■ Aim of the task
For the entries that follow, restate word for word the line containing "(** C9 (amended).", the line containing "document and the", and every line that lies between them.

Record excerpts Block Start

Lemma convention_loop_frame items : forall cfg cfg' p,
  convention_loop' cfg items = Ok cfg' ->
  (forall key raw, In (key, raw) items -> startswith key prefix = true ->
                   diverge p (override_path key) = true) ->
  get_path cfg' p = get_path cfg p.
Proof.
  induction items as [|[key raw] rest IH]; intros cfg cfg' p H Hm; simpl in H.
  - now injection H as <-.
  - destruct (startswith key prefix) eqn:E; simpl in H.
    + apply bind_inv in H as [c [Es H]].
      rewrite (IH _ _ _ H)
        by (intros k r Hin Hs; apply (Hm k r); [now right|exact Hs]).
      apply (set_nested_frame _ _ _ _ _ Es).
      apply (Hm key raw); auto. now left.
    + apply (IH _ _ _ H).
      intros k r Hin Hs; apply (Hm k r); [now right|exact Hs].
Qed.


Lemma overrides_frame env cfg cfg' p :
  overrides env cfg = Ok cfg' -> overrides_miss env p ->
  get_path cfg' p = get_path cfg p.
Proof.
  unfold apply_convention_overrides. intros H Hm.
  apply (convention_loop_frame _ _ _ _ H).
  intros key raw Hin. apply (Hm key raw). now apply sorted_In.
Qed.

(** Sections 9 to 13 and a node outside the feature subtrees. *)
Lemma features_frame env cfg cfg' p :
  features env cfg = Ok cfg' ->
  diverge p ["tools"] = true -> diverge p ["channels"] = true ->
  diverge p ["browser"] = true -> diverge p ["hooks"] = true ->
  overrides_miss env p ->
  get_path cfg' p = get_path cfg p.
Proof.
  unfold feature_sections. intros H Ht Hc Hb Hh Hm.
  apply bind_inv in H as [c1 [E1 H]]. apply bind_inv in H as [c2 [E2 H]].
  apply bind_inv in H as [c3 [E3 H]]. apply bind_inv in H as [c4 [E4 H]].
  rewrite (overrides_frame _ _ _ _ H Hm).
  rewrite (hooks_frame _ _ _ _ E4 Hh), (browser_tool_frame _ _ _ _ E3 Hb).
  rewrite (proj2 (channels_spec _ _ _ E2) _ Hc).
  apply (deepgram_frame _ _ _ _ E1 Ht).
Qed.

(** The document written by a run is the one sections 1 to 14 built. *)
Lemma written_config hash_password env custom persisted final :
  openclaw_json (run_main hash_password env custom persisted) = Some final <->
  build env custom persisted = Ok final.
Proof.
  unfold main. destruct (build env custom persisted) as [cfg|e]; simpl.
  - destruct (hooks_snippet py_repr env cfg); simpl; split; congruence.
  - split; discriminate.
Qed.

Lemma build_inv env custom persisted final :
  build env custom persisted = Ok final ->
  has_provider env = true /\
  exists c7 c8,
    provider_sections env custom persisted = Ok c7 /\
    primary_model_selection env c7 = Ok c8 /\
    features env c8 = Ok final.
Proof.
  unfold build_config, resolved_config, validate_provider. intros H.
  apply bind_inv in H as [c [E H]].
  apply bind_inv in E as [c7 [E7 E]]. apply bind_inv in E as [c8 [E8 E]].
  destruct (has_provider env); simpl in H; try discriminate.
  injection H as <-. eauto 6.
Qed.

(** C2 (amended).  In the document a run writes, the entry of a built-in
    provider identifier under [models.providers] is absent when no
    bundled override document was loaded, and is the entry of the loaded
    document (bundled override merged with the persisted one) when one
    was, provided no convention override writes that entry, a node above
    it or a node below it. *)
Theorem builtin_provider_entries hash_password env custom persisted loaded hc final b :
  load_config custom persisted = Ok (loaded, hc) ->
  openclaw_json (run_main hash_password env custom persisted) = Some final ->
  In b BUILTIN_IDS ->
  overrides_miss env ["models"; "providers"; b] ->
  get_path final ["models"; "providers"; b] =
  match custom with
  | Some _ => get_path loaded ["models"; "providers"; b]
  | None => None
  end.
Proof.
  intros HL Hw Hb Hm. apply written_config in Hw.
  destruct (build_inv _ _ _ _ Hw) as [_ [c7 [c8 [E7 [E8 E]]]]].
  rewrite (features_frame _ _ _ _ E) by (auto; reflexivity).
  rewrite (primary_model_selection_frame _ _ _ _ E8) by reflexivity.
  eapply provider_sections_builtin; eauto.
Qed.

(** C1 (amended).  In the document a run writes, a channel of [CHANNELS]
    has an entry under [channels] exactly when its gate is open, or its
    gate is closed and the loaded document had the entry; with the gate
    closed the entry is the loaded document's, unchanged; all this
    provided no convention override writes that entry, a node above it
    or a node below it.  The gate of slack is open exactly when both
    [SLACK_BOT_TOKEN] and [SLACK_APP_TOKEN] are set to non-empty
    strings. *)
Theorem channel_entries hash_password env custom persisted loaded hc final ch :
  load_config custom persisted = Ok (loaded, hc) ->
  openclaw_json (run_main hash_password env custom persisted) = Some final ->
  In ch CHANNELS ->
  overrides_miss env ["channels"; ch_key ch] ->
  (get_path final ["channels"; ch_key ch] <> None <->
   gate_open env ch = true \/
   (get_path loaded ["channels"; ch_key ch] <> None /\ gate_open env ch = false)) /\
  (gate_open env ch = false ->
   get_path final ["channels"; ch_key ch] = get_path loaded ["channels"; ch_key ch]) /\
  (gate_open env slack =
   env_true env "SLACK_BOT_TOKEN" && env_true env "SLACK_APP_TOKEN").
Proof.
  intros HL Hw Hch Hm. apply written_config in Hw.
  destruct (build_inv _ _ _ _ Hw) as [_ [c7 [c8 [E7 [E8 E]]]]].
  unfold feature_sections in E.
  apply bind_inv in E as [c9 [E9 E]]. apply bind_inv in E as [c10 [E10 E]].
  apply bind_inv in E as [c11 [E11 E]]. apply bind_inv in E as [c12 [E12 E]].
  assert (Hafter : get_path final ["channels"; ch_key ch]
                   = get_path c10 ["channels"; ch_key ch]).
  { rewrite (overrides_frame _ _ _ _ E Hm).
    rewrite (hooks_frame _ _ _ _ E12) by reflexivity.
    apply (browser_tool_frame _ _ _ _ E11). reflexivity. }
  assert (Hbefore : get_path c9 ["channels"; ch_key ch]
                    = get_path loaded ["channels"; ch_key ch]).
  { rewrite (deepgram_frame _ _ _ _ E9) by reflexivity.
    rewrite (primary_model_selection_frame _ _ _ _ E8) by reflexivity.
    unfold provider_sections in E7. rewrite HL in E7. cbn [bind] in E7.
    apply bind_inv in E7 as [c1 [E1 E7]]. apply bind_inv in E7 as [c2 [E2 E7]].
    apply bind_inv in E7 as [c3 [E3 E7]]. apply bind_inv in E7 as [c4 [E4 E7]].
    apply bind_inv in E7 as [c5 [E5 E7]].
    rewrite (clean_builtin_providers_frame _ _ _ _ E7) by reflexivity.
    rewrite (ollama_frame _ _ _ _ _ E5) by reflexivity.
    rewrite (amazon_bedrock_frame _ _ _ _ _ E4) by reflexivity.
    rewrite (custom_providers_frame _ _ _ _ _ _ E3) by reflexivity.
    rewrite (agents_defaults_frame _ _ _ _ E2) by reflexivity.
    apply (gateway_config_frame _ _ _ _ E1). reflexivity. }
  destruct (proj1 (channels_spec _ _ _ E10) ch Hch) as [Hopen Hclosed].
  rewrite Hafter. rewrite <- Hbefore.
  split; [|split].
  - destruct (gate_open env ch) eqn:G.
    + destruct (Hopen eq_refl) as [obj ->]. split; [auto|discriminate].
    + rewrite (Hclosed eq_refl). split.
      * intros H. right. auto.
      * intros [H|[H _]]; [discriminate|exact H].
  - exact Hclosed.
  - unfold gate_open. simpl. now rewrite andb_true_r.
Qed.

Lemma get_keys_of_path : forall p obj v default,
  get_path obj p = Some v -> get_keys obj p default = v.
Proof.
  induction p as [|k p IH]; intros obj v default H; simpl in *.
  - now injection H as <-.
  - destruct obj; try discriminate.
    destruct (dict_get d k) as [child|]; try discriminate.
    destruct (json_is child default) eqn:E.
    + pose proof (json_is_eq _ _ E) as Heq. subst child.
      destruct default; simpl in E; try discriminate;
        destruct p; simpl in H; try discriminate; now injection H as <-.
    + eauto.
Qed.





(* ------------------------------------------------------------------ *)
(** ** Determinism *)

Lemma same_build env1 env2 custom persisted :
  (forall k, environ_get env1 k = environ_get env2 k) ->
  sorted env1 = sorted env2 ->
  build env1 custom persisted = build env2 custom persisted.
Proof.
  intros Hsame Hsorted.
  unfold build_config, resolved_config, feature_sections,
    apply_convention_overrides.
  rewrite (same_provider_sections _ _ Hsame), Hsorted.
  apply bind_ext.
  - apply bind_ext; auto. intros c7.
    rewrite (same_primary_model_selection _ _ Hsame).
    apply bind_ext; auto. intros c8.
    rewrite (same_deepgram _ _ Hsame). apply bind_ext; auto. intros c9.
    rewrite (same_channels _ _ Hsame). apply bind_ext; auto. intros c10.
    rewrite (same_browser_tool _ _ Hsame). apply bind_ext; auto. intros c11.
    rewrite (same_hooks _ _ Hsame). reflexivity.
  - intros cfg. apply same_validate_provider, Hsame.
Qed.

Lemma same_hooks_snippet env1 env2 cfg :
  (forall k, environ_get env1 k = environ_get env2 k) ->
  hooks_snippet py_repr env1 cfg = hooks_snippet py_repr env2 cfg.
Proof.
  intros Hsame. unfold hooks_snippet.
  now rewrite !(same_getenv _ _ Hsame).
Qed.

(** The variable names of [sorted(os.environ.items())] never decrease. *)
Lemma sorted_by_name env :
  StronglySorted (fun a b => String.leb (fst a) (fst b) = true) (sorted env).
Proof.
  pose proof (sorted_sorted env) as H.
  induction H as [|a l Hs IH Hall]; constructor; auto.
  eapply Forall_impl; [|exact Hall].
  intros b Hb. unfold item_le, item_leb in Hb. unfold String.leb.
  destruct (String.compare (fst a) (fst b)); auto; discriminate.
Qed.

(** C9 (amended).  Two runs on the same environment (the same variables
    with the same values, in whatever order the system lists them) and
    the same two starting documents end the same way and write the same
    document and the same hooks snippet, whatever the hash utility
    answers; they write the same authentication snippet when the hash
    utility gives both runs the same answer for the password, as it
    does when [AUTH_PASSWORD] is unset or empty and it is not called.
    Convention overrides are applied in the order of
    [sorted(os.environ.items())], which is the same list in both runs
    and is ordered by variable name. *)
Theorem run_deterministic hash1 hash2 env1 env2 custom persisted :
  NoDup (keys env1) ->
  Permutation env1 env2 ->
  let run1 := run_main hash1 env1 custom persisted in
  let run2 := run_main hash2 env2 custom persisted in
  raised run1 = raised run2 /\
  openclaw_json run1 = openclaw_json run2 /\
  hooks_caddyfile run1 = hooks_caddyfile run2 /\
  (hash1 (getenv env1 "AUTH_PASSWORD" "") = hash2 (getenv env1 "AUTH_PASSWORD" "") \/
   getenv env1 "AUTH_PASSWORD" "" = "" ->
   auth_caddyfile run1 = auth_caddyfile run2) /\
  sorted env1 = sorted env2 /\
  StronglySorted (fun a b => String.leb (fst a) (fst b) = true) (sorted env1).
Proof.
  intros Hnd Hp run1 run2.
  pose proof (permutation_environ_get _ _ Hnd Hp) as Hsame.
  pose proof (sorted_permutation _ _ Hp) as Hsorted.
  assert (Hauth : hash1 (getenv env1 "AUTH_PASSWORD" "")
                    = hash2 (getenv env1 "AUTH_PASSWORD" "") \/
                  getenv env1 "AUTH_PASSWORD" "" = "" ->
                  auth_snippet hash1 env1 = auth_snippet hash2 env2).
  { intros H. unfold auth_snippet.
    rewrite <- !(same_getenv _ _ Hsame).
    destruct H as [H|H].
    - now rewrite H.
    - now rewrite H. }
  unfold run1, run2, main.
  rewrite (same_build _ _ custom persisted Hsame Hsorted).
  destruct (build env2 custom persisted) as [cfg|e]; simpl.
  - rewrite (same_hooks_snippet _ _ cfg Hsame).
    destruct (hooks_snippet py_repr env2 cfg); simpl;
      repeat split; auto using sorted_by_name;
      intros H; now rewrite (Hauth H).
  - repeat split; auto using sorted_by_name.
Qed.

Record excerpts Block End

■ The completed task
(** C9 (amended).  Two runs on the same environment (the same variables
    with the same values, in whatever order the system lists them) and
    the same two starting documents end the same way and write the same
    document and the same hooks snippet, whatever the hash utility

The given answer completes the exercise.